The Empty Nest

This is a topic I have been avoiding. Simply, the empty nest is painful, yet also – stretching, growing, and even hopeful.

Photo by dabatepatfotos on Pexels.com

There is much to write about the phenomenon of one’s children growing up and leaving home, depending on your experience. And I’m aware that my perspective is only one side of a multi-faceted outlook.

For a mom, it always seems hard. We moms have been right by their side since birth, for first steps, first lost teeth, first-day-of-school pictures, teaching them how to ride a bike, making their favorite meal, planning birthday parties. Trying to take pictures or get someone else to take them as you carry the candled cake to the table, because inside you know how fast it’s all going. People tell you, “One day, the house will be silent, and you will miss the sounds, the mess, the fingerprints on the sliding door, all the drawings under magnets on the fridge.” Yes, yes, I know, you say. But you don’t really know. Silence, clean floors and a good night’s sleep are unimaginable luxuries, still enrobed in sublime light somewhere in a galaxy far, far away.

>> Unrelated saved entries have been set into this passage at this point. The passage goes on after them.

(** * sbstck-dl: the fetch / extract / archive pipeline of [lib/extractor.go]

    A shallow embedding of the extractor library of sbstck-dl and the proofs
    of the properties its specification states about it.

    Conventions.  A Go [string] is a sequence of bytes: Rocq's [string]
    (a list of [ascii], one per byte).  A Go [int] is a [Z].  A [time.Time]
    is an instant, a [Z] counting nanoseconds since the Unix epoch.  An
    [error] is a small inductive type that keeps the wrapping structure of
    [fmt.Errorf("...: %w", err)]. *)

From Stdlib Require Import ZArith Lia Bool.
From Stdlib Require Import Ascii String.
From Stdlib Require Import DecimalString DecimalZ DecimalPos DecimalFacts.
From stdpp Require Import base option list sorting gmap strings.

#[local] Set Warnings "-register-all".

Local Open Scope string_scope.
Local Open Scope Z_scope.

(** The double quote and the backslash characters. *)
Definition dquote : ascii := Eval cbv in ascii_of_N 34.
Definition bslash : ascii := Eval cbv in ascii_of_N 92.

(** ** Go strings *)

Module GoStrings.

(** [len(s)] *)
Definition len (s : string) : Z := Z.of_nat (String.length s).

(** [strings.HasPrefix(s, prefix)] *)
Fixpoint HasPrefix (s prefix : string) {struct prefix} : bool :=
  match prefix, s with
  | EmptyString, _ => true
  | String _ _, EmptyString => false
  | String p prefix', String c s' =>
      if Ascii.eqb c p then HasPrefix s' prefix' else false
  end.

(** [strings.Index(s, substr)]: the byte offset of the first occurrence of
    [substr] in [s], or [-1]. *)
Fixpoint Index_from (i : Z) (s substr : string) : Z :=
  if HasPrefix s substr then i
  else match s with
       | EmptyString => -1
       | String _ s' => Index_from (i + 1) s' substr
       end.
Definition Index (s substr : string) : Z := Index_from 0 s substr.

(** [strings.LastIndex(s, substr)]: the byte offset of the last occurrence
    of [substr] in [s], or [-1].  [found] is the last occurrence seen
    so far in the left-to-right scan. *)
Fixpoint LastIndex_from (i found : Z) (s substr : string) : Z :=
  let found' := if HasPrefix s substr then i else found in
  match s with
  | EmptyString => found'
  | String _ s' => LastIndex_from (i + 1) found' s' substr
  end.
Definition LastIndex (s substr : string) : Z := LastIndex_from 0 (-1) s substr.

(** [strings.Contains(s, substr)] is [Index(s, substr) >= 0]. *)
Definition Contains (s substr : string) : bool := 0 <=? Index s substr.

(** The first [n] bytes of [s], and [s] without them. *)
Fixpoint take (n : nat) (s : string) : string :=
  match n, s with
  | S n', String c s' => String c (take n' s')
  | _, _ => EmptyString
  end.
Fixpoint drop (n : nat) (s : string) : string :=
  match n, s with
  | S n', String _ s' => drop n' s'
  | _, _ => s
  end.

(** The slice expression [s[lo:hi]].  Go panics unless
    [0 <= lo <= hi <= len(s)]; a panic is [None]. *)
Definition slice (s : string) (lo hi : Z) : option string :=
  if (0 <=? lo) && (lo <=? hi) && (hi <=? len s)
  then Some (take (Z.to_nat (hi - lo)) (drop (Z.to_nat lo) s))
  else None.

(** The white space of [unicode.IsSpace] in the ASCII range:
    ['\t'], ['\n'], ['\v'], ['\f'], ['\r'] and [' ']. *)
Definition isSpace (c : ascii) : bool :=
  let n := N_of_ascii c in
  ((9 <=? n) && (n <=? 13))%N || (n =? 32)%N.

(** The white space of [unicode.IsSpace] beyond ASCII, as UTF-8 encodes
    it.  Two bytes: U+0085 (C2 85) and U+00A0 (C2 A0). *)
Definition isSpace2 (a b : ascii) : bool :=
  let a := N_of_ascii a in
  let b := N_of_ascii b in
  ((a =? 194) && ((b =? 133) || (b =? 160)))%N.

(** Three bytes: U+1680 (E1 9A 80), U+2000 to U+200A (E2 80 80 to
    E2 80 8A), U+2028, U+2029 and U+202F (E2 80 A8, E2 80 A9, E2 80 AF),
    U+205F (E2 81 9F) and U+3000 (E3 80 80). *)
Definition isSpace3 (a b c : ascii) : bool :=
  let a := N_of_ascii a in
  let b := N_of_ascii b in
  let c := N_of_ascii c in
  (((a =? 225) && (b =? 154) && (c =? 128))
   || ((a =? 226) && (b =? 128)
       && (((128 <=? c) && (c <=? 138)) || (c =? 168) || (c =? 169) || (c =? 175)))
   || ((a =? 226) && (b =? 129) && (c =? 159))
   || ((a =? 227) && (b =? 128) && (c =? 128)))%N.

(** [strings.TrimLeftFunc(s, unicode.IsSpace)]: [utf8.DecodeRuneInString]
    reads one rune after the other from the front; a byte sequence that is
    not the encoding of a white space rune (ill-formed ones included, which
    decode to U+FFFD) ends the trimming. *)
Fixpoint TrimLeft_space (s : string) : string :=
  match s with
  | String a s1 =>
      if isSpace a then TrimLeft_space s1
      else
        match s1 with
        | String b s2 =>
            if isSpace2 a b then TrimLeft_space s2
            else
              match s2 with
              | String c s3 => if isSpace3 a b c then TrimLeft_space s3 else s
              | EmptyString => s
              end
        | EmptyString => s
        end
  | EmptyString => EmptyString
  end.

(** The bytes of [s] in reverse order, put before [acc]. *)
Fixpoint reverseOnto (s acc : string) : string :=
  match s with
  | String c s' => reverseOnto s' (String c acc)
  | EmptyString => acc
  end.

(** The same trimming on a reversed string: [utf8.DecodeLastRuneInString]
    reads the last rune, that is the encoding the string ends with. *)
Fixpoint TrimLeft_reversed (s : string) : string :=
  match s with
  | String c s1 =>
      if isSpace c then TrimLeft_reversed s1
      else
        match s1 with
        | String b s2 =>
            if isSpace2 b c then TrimLeft_reversed s2
            else
              match s2 with
              | String a s3 => if isSpace3 a b c then TrimLeft_reversed s3 else s
              | EmptyString => s
              end
        | EmptyString => s
        end
  | EmptyString => EmptyString
  end.

(** [strings.TrimRightFunc(s, unicode.IsSpace)] *)
Definition TrimRight_space (s : string) : string :=
  reverseOnto (TrimLeft_reversed (reverseOnto s EmptyString)) EmptyString.

(** [strings.TrimSpace(s)]: the white space runs at both ends go, the
    ASCII white space and the white space runes beyond it (the library's
    loops over ASCII bytes are a fast path of the same trimming). *)
Definition TrimSpace (s : string) : string :=
  TrimRight_space (TrimLeft_space s).

(** [strings.ReplaceAll(s, old, new)] for a one-byte [old]. *)
Fixpoint ReplaceAll_byte (s : string) (old : ascii) (new : string) : string :=
  match s with
  | EmptyString => EmptyString
  | String c s' =>
      if Ascii.eqb c old then new ++ ReplaceAll_byte s' old new
      else String c (ReplaceAll_byte s' old new)
  end.

(** [strings.Repeat(s, n)] *)
Fixpoint Repeat (s : string) (n : nat) : string :=
  match n with
  | O => EmptyString
  | S n' => s ++ Repeat s n'
  end.

(** The comparison [a < b] of two Go strings: byte-wise lexicographic. *)
Fixpoint ltb (a b : string) : bool :=
  match a, b with
  | _, EmptyString => false
  | EmptyString, String _ _ => true
  | String x a', String y b' =>
      if (N_of_ascii x <? N_of_ascii y)%N then true
      else if (N_of_ascii y <? N_of_ascii x)%N then false
      else ltb a' b'
  end.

Hearing small feet running down the hallway, toddler hollers from their crib in the morning, warm little hugs and breakfast mess and laughs and shrieks from the trampoline outside. Memories pile on top of each other like unfolded laundry. If only you had truly had time to soak in all of those moments, and not been distracted by the phone, the bills, obligations, appointments, making supper, keeping up with your job. But you did try. There were many times I put everything down and simply watched, listened, tried to capture the presence of my children in whatever they were doing. Peeking around a corner to see them reading in their room, or playing with My Little Ponies, making forts, assembling Lego houses, having conversations with stuffed animals, jumping in piles of leaves. I knew those were beautiful moments and wanted to hold on, to freeze them in my mind’s eye. I’m glad I did.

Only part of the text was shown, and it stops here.